(** * The statistics cache handle of tinysql ([statistics/handle/handle.go])

    A shallow embedding of the handle: the in-memory snapshot
    ([statsCache]) with its copy-on-write update and version-gated
    publication, the storage reader that decodes catalog rows into table,
    column and index statistics, the periodic refresh ([Update]), the
    on-demand histogram loader and the transactional writer path.

    Machine integers are [Z] with the wrap-around of the Go types written
    out ([i64], [u64]).  Go maps are [gmap]s.  Calls that reach the SQL
    layer run in a small state-and-error monad over a [Store] that holds the
    catalog tables, the open transaction, the log of executed statements and
    a failure oracle. *)

From Stdlib Require Import ZArith List Lia Bool Sorting.Sorted.
From stdpp Require Import base gmap strings list pretty.

Local Open Scope Z_scope.

(** ** Machine integers *)

(** Go's [int64]: two's complement, wraps on overflow. *)
Definition i64 (z : Z) : Z := (z + 2 ^ 63) mod 2 ^ 64 - 2 ^ 63.

(** Go's [uint64]: wraps modulo [2^64]. *)
Definition u64 (z : Z) : Z := z mod 2 ^ 64.

Definition int64_range (z : Z) : Prop := - 2 ^ 63 <= z < 2 ^ 63.
Definition uint64_range (z : Z) : Prop := 0 <= z < 2 ^ 64.

(** ** Errors and results *)

Definition error := string.

Inductive result (A : Type) : Type :=
| Ok (a : A)
| Err (e : error).
Arguments Ok {A} a.
Arguments Err {A} e.

Definition bytes := list Byte.byte.

(** ** The black-box value types of the [statistics], [types] and [mysql]
    packages.  The handle only moves these values around, converts them and
    tests a flag; what they are is left open. *)
Class Statistics := {
  Datum : Type;
  FieldType : Type;
  CMSketch : Type;
  float64 : Type;
  StatementContext : Type;
  (** [types.NewFieldType(mysql.TypeBlob)] *)
  TypeBlob : FieldType;
  (** [&stmtctx.StatementContext{TimeZone: time.UTC}] *)
  UTC : StatementContext;
  (** [h.mu.ctx.GetSessionVars().StmtCtx] *)
  SessionStmtCtx : StatementContext;
  (** [d.ConvertTo(sc, tp)] *)
  ConvertTo : Datum -> StatementContext -> FieldType -> result Datum;
  (** [d.GetBytes()] *)
  GetBytes : Datum -> bytes;
  (** [row.GetDatum(i, tp)] on a blob column *)
  BytesDatum : bytes -> Datum;
  EncodeCMSketch : option CMSketch -> result bytes;
  DecodeCMSketch : bytes -> result (option CMSketch);
  (** [mysql.HasPriKeyFlag(flag)] *)
  HasPriKeyFlag : Z -> bool;
  (** the [float64] constant [0] *)
  float64_zero : float64
}.

Section Handle.
Context {stats : Statistics}.

(** ** Schema metadata ([model.TableInfo], [infoschema.InfoSchema]) *)

Record ColumnInfo := {
  ci_ID : Z;
  ci_Flag : Z;
  ci_FieldType : FieldType
}.

Record IndexInfo := {
  ii_ID : Z
}.

Record TableInfo := {
  ti_ID : Z;
  ti_Name : string;
  ti_Columns : list ColumnInfo;
  ti_Indices : list IndexInfo;
  ti_PKIsHandle : bool;
  (** [GetPartitionInfo()]: [None] for a table that is not partitioned,
      else the IDs of the partition definitions. *)
  ti_Partition : option (list Z)
}.

Record DBInfo := {
  db_Name : string;
  db_Tables : list TableInfo
}.

Record InfoSchema := {
  SchemaMetaVersion : Z;
  AllSchemas : list DBInfo;
  TableByID : Z -> option TableInfo;
  TableByName : string -> string -> option TableInfo
}.

(** ** Statistics structures *)

(** Modelled from the spec: the [statistics] package is not part of the
    source at hand.  A histogram is an ordered sequence of buckets, each
    with its lower and upper bound, cumulative count and repeat count, and
    the aggregates NDV, null count, correlation and total size. *)
Record Bucket := {
  bkt_lower : Datum;
  bkt_upper : Datum;
  bkt_Count : Z;
  bkt_Repeat : Z
}.

Record Histogram := {
  hg_ID : Z;
  hg_NDV : Z;
  hg_NullCount : Z;
  hg_LastUpdateVersion : Z;
  hg_Tp : FieldType;
  hg_Buckets : list Bucket;
  hg_TotColSize : Z;
  hg_Correlation : float64
}.

(** Modelled from the spec: [statistics.NewHistogram] builds the metadata
    skeleton with no bucket; the bucket capacity is an allocation hint. *)
Definition NewHistogram (id ndv nullCount ver : Z) (tp : FieldType)
    (bucketSize : Z) (totColSize : Z) : Histogram :=
  {| hg_ID := id; hg_NDV := ndv; hg_NullCount := nullCount;
     hg_LastUpdateVersion := ver; hg_Tp := tp; hg_Buckets := [];
     hg_TotColSize := totColSize; hg_Correlation := float64_zero |}.

Definition set_Correlation (hg : Histogram) (corr : float64) : Histogram :=
  {| hg_ID := hg_ID hg; hg_NDV := hg_NDV hg; hg_NullCount := hg_NullCount hg;
     hg_LastUpdateVersion := hg_LastUpdateVersion hg; hg_Tp := hg_Tp hg;
     hg_Buckets := hg_Buckets hg; hg_TotColSize := hg_TotColSize hg;
     hg_Correlation := corr |}.

Definition set_TotColSize (hg : Histogram) (sz : Z) : Histogram :=
  {| hg_ID := hg_ID hg; hg_NDV := hg_NDV hg; hg_NullCount := hg_NullCount hg;
     hg_LastUpdateVersion := hg_LastUpdateVersion hg; hg_Tp := hg_Tp hg;
     hg_Buckets := hg_Buckets hg; hg_TotColSize := sz;
     hg_Correlation := hg_Correlation hg |}.

(** Modelled from the spec: [hg.AppendBucket(lower, upper, count, repeat)]
    adds one bucket at the end. *)
Definition AppendBucket (hg : Histogram) (lower upper : Datum)
    (count repeats : Z) : Histogram :=
  {| hg_ID := hg_ID hg; hg_NDV := hg_NDV hg; hg_NullCount := hg_NullCount hg;
     hg_LastUpdateVersion := hg_LastUpdateVersion hg; hg_Tp := hg_Tp hg;
     hg_Buckets := hg_Buckets hg ++
       [{| bkt_lower := lower; bkt_upper := upper;
           bkt_Count := count; bkt_Repeat := repeats |}];
     hg_TotColSize := hg_TotColSize hg;
     hg_Correlation := hg_Correlation hg |}.

(** [hg.Len()]: the number of buckets. *)
Definition hg_Len (hg : Histogram) : Z := Z.of_nat (length (hg_Buckets hg)).

Record Column := {
  col_Histogram : Histogram;
  col_CMSketch : option CMSketch;
  col_PhysicalID : Z;
  col_Count : Z;
  col_Info : ColumnInfo;
  col_IsHandle : bool
}.

Record Index := {
  idx_Histogram : Histogram;
  idx_CMSketch : option CMSketch;
  idx_Info : IndexInfo
}.

(** [statistics.Table], with the embedded [HistColl] flattened. *)
Record Table := {
  PhysicalID : Z;
  HavePhysicalID : bool;
  Columns : gmap Z Column;
  Indices : gmap Z Index;
  Pseudo : bool;
  Count : Z;
  ModifyCount : Z;
  Version : Z;
  Name : string
}.

(** ** The catalog tables *)

Record MetaRow := {
  meta_version : Z;
  meta_table_id : Z;
  meta_modify_count : Z;
  meta_count : Z
}.

Record HistRow := {
  hist_table_id : Z;
  hist_is_index : Z;
  hist_hist_id : Z;
  hist_distinct_count : Z;
  hist_version : Z;
  hist_null_count : Z;
  hist_tot_col_size : Z;
  hist_stats_ver : Z;
  hist_flag : Z;
  hist_correlation : float64;
  hist_last_analyze_pos : bytes;
  hist_cm_sketch : bytes
}.

Record BucketRow := {
  bucket_table_id : Z;
  bucket_is_index : Z;
  bucket_hist_id : Z;
  bucket_bucket_id : Z;
  bucket_count : Z;
  bucket_repeats : Z;
  bucket_lower_bound : bytes;
  bucket_upper_bound : bytes
}.

Record Catalog := {
  stats_meta : list MetaRow;
  stats_histograms : list HistRow;
  stats_buckets : list BucketRow
}.

(** The SQL statements the handle issues, one constructor per format
    string of the source. *)
Inductive SQL : Type :=
| Begin
| Commit
| Rollback
| SelectMeta (lastVersion : Z)
| SelectHistograms (physicalID : Z)
| SelectCMSketch (tblID isIndex histID : Z)
| SelectBuckets (tableID isIndex colID : Z)
| SelectSumCount (tableID colID : Z)
| ReplaceMeta (version tableID count : Z)
| UpdateMetaVersion (version tableID : Z)
| ReplaceMetaModify (version tableID count modifyCount : Z)
| ReplaceHistogram (tableID isIndex histID ndv version nullCount : Z)
    (data : bytes) (totColSize : Z) (corr : float64)
| DeleteBuckets (tableID isIndex histID : Z)
| InsertBucket (tableID isIndex histID bucketID count repeats : Z)
    (lower upper : bytes).

(** ** The store behind the SQL executors *)

(** Modelled from the spec: the SQL layer is an external collaborator.  The
    store keeps the committed catalog, the working copy of an open
    transaction, every statement it was asked to run, and a failure oracle
    [fault] that may refuse a statement given the statements run so far. *)
Record Store := {
  committed : Catalog;
  txn : option Catalog;
  log : list SQL;
  fault : list SQL -> SQL -> option error;
  (** [txn.StartTS()] of the transaction the session opens *)
  startTS : Z;
  (** the error of [h.mu.ctx.Txn(true)], if it fails *)
  txn_fault : option error
}.

Definition set_log (s : Store) (l : list SQL) : Store :=
  {| committed := committed s; txn := txn s; log := l; fault := fault s;
     startTS := startTS s; txn_fault := txn_fault s |}.

Definition set_committed (s : Store) (c : Catalog) : Store :=
  {| committed := c; txn := txn s; log := log s; fault := fault s;
     startTS := startTS s; txn_fault := txn_fault s |}.

Definition set_txn (s : Store) (t : option Catalog) : Store :=
  {| committed := committed s; txn := t; log := log s; fault := fault s;
     startTS := startTS s; txn_fault := txn_fault s |}.

(** What the session sees: its open transaction, else the committed data. *)
Definition view (s : Store) : Catalog :=
  match txn s with
  | Some c => c
  | None => committed s
  end.

Definition same_hist (tableID isIndex histID : Z) (t i h : Z) : bool :=
  (t =? tableID) && (i =? isIndex) && (h =? histID).

(** The effect of a data statement on the catalog. *)
Definition apply_data (sql : SQL) (c : Catalog) : Catalog :=
  match sql with
  | ReplaceMeta ver tid cnt =>
      {| stats_meta :=
           filter (fun r => negb (meta_table_id r =? tid)) (stats_meta c) ++
           [{| meta_version := ver; meta_table_id := tid;
               meta_modify_count := 0; meta_count := cnt |}];
         stats_histograms := stats_histograms c;
         stats_buckets := stats_buckets c |}
  | ReplaceMetaModify ver tid cnt mc =>
      {| stats_meta :=
           filter (fun r => negb (meta_table_id r =? tid)) (stats_meta c) ++
           [{| meta_version := ver; meta_table_id := tid;
               meta_modify_count := mc; meta_count := cnt |}];
         stats_histograms := stats_histograms c;
         stats_buckets := stats_buckets c |}
  | UpdateMetaVersion ver tid =>
      {| stats_meta :=
           map (fun r => if meta_table_id r =? tid
                         then {| meta_version := ver;
                                 meta_table_id := meta_table_id r;
                                 meta_modify_count := meta_modify_count r;
                                 meta_count := meta_count r |}
                         else r) (stats_meta c);
         stats_histograms := stats_histograms c;
         stats_buckets := stats_buckets c |}
  | ReplaceHistogram tid isIdx hid ndv ver nulls data sz corr =>
      {| stats_meta := stats_meta c;
         stats_histograms :=
           filter (fun r => negb (same_hist tid isIdx hid (hist_table_id r)
                                    (hist_is_index r) (hist_hist_id r)))
                  (stats_histograms c) ++
           [{| hist_table_id := tid; hist_is_index := isIdx;
               hist_hist_id := hid; hist_distinct_count := ndv;
               hist_version := ver; hist_null_count := nulls;
               hist_tot_col_size := sz; hist_stats_ver := 0; hist_flag := 0;
               hist_correlation := corr; hist_last_analyze_pos := [];
               hist_cm_sketch := data |}];
         stats_buckets := stats_buckets c |}
  | DeleteBuckets tid isIdx hid =>
      {| stats_meta := stats_meta c;
         stats_histograms := stats_histograms c;
         stats_buckets :=
           filter (fun r => negb (same_hist tid isIdx hid (bucket_table_id r)
                                    (bucket_is_index r) (bucket_hist_id r)))
                  (stats_buckets c) |}
  | InsertBucket tid isIdx hid bid cnt rep lo up =>
      {| stats_meta := stats_meta c;
         stats_histograms := stats_histograms c;
         stats_buckets := stats_buckets c ++
           [{| bucket_table_id := tid; bucket_is_index := isIdx;
               bucket_hist_id := hid; bucket_bucket_id := bid;
               bucket_count := cnt; bucket_repeats := rep;
               bucket_lower_bound := lo; bucket_upper_bound := up |}] |}
  | _ => c
  end.

(** The effect of a statement that ran without error. *)
Definition run_stmt (sql : SQL) (s : Store) : Store :=
  match sql with
  | Begin => set_txn s (Some (view s))
  | Commit => set_txn (set_committed s (view s)) None
  | Rollback => set_txn s None
  | _ =>
      match txn s with
      | Some c => set_txn s (Some (apply_data sql c))
      | None => set_committed s (apply_data sql (committed s))
      end
  end.

(** ** The monad of storage calls *)

Definition M (A : Type) : Type := Store -> result A * Store.

Definition ret {A} (a : A) : M A := fun s => (Ok a, s).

□ □ □ □ □ □ □

* WHAT IS REQUIRED:
Given the records above, return exactly the lines starting at the line containing "ConvertTo : Datum" and ending at the line containing "(** [mysql.HasPriKeyFlag(flag)] *)", including both.

* EXPECTED ANSWER:
  ConvertTo : Datum -> StatementContext -> FieldType -> result Datum;
  (** [d.GetBytes()] *)
  GetBytes : Datum -> bytes;
  (** [row.GetDatum(i, tp)] on a blob column *)
  BytesDatum : bytes -> Datum;
  EncodeCMSketch : option CMSketch -> result bytes;
  DecodeCMSketch : bytes -> result (option CMSketch);
  (** [mysql.HasPriKeyFlag(flag)] *)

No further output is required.